## How to complete this task
Where the string "dropped" occurs in a line of the data below, that line should be copied.

## Data for the task
====

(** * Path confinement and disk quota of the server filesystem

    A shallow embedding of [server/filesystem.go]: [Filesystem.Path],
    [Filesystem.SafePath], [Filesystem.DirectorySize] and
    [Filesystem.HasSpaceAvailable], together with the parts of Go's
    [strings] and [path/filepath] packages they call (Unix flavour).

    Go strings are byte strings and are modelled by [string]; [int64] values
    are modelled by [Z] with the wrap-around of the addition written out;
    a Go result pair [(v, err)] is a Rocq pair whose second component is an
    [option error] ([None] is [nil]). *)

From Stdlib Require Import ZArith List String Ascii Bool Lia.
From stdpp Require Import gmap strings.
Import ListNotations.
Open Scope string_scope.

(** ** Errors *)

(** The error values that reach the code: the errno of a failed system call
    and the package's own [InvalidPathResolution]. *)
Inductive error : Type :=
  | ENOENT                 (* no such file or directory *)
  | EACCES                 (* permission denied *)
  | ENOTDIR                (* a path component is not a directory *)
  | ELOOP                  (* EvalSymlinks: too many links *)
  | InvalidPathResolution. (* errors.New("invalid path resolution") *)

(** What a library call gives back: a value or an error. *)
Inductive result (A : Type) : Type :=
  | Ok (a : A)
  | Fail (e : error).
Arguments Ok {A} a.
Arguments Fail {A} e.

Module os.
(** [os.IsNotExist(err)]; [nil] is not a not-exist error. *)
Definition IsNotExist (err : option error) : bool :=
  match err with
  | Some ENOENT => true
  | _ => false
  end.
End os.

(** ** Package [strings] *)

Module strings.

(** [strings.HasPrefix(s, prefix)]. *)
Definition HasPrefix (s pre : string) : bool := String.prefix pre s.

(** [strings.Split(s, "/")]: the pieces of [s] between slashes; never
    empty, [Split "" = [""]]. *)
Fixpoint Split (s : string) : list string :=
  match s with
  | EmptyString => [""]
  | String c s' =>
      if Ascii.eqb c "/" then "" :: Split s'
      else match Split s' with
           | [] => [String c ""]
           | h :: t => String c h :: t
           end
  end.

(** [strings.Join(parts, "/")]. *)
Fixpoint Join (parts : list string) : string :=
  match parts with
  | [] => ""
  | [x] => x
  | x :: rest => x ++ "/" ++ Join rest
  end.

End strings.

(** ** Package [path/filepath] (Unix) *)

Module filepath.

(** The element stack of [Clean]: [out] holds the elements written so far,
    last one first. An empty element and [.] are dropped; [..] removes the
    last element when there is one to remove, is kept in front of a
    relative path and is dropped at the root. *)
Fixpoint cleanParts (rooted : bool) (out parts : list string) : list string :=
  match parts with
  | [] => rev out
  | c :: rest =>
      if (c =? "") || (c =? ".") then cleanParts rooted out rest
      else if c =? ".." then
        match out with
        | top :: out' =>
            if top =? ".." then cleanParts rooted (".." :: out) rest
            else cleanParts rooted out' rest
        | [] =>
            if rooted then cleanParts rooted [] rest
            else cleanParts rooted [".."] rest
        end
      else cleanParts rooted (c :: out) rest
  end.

====

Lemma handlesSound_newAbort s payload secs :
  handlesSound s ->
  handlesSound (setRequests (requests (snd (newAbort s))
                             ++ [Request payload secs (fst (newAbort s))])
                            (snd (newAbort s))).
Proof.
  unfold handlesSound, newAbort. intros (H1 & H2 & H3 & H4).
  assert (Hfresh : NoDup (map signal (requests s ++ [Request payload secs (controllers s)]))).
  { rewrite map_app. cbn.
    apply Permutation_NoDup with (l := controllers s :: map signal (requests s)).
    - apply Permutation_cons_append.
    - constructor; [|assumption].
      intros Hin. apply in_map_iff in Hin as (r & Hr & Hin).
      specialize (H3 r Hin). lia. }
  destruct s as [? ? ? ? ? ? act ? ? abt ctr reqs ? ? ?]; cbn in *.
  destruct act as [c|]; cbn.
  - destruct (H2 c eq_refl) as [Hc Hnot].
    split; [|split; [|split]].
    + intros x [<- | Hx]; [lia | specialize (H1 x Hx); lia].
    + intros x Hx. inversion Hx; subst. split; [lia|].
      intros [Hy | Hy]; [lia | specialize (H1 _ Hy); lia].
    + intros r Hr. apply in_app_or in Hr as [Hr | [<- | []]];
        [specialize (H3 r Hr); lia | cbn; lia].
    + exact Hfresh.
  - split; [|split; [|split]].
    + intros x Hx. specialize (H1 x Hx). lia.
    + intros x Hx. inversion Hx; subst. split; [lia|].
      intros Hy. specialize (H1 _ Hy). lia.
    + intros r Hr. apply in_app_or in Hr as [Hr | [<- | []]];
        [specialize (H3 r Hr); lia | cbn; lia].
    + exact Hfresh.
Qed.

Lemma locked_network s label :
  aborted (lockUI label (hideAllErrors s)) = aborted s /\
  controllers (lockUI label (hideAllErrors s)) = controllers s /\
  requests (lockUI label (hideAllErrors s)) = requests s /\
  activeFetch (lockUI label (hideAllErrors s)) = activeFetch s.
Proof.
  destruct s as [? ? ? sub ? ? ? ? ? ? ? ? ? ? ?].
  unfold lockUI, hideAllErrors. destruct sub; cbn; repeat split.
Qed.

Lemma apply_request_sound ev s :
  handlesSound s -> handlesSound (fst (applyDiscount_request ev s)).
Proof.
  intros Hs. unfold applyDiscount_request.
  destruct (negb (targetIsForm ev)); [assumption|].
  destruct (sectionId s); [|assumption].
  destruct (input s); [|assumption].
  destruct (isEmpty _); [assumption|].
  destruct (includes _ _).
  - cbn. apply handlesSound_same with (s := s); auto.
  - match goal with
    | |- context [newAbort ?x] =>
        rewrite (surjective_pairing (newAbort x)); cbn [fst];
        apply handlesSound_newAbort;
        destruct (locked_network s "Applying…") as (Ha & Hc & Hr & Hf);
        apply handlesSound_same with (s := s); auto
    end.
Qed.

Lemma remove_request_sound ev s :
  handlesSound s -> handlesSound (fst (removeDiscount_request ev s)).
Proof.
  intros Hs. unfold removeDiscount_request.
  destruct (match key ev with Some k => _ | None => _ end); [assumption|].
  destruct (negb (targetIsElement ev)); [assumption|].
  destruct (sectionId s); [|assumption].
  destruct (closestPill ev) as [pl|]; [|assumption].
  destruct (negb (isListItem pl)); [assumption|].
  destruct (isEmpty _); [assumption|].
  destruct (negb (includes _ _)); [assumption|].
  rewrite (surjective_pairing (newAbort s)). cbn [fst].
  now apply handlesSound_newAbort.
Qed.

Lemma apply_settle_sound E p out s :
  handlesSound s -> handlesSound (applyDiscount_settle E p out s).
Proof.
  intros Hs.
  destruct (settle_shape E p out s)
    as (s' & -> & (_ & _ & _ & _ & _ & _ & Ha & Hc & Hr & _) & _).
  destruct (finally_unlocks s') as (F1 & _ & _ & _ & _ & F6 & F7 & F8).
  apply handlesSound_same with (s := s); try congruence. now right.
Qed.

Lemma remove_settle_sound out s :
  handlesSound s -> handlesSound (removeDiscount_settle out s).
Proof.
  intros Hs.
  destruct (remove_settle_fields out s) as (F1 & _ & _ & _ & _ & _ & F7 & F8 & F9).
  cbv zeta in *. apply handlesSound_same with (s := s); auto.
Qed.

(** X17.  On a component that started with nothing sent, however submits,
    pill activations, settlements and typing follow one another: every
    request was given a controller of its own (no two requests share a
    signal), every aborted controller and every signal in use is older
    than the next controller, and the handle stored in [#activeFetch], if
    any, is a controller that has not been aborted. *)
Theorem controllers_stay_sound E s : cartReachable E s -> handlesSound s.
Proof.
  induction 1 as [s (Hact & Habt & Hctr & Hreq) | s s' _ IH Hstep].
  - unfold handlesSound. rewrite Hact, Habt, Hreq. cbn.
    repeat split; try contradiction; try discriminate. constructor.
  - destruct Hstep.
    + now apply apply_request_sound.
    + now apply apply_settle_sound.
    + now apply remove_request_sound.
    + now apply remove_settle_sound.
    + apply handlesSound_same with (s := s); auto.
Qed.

====

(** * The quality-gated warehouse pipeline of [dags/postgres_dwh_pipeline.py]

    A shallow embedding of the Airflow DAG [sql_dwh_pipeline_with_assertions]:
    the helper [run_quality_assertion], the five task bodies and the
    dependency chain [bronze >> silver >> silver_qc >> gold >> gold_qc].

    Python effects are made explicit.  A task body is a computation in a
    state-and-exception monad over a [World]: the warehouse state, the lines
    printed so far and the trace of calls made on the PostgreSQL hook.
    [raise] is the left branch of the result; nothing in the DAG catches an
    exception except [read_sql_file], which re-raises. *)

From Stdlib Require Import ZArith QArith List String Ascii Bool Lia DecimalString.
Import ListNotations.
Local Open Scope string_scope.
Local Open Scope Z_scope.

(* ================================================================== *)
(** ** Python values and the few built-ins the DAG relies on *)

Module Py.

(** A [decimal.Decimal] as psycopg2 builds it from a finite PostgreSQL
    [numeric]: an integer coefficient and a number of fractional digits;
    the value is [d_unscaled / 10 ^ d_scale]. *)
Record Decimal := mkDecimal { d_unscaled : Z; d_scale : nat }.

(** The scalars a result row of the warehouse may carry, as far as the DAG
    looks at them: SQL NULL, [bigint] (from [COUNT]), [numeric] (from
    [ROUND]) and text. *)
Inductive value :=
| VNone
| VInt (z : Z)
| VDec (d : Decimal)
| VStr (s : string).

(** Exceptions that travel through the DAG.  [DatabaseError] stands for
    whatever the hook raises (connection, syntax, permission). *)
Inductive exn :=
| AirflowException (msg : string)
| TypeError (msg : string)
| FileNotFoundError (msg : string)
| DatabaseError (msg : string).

====

## Answer box
    last one first. An empty element and [.] are dropped; [..] removes the
    relative path and is dropped at the root. *)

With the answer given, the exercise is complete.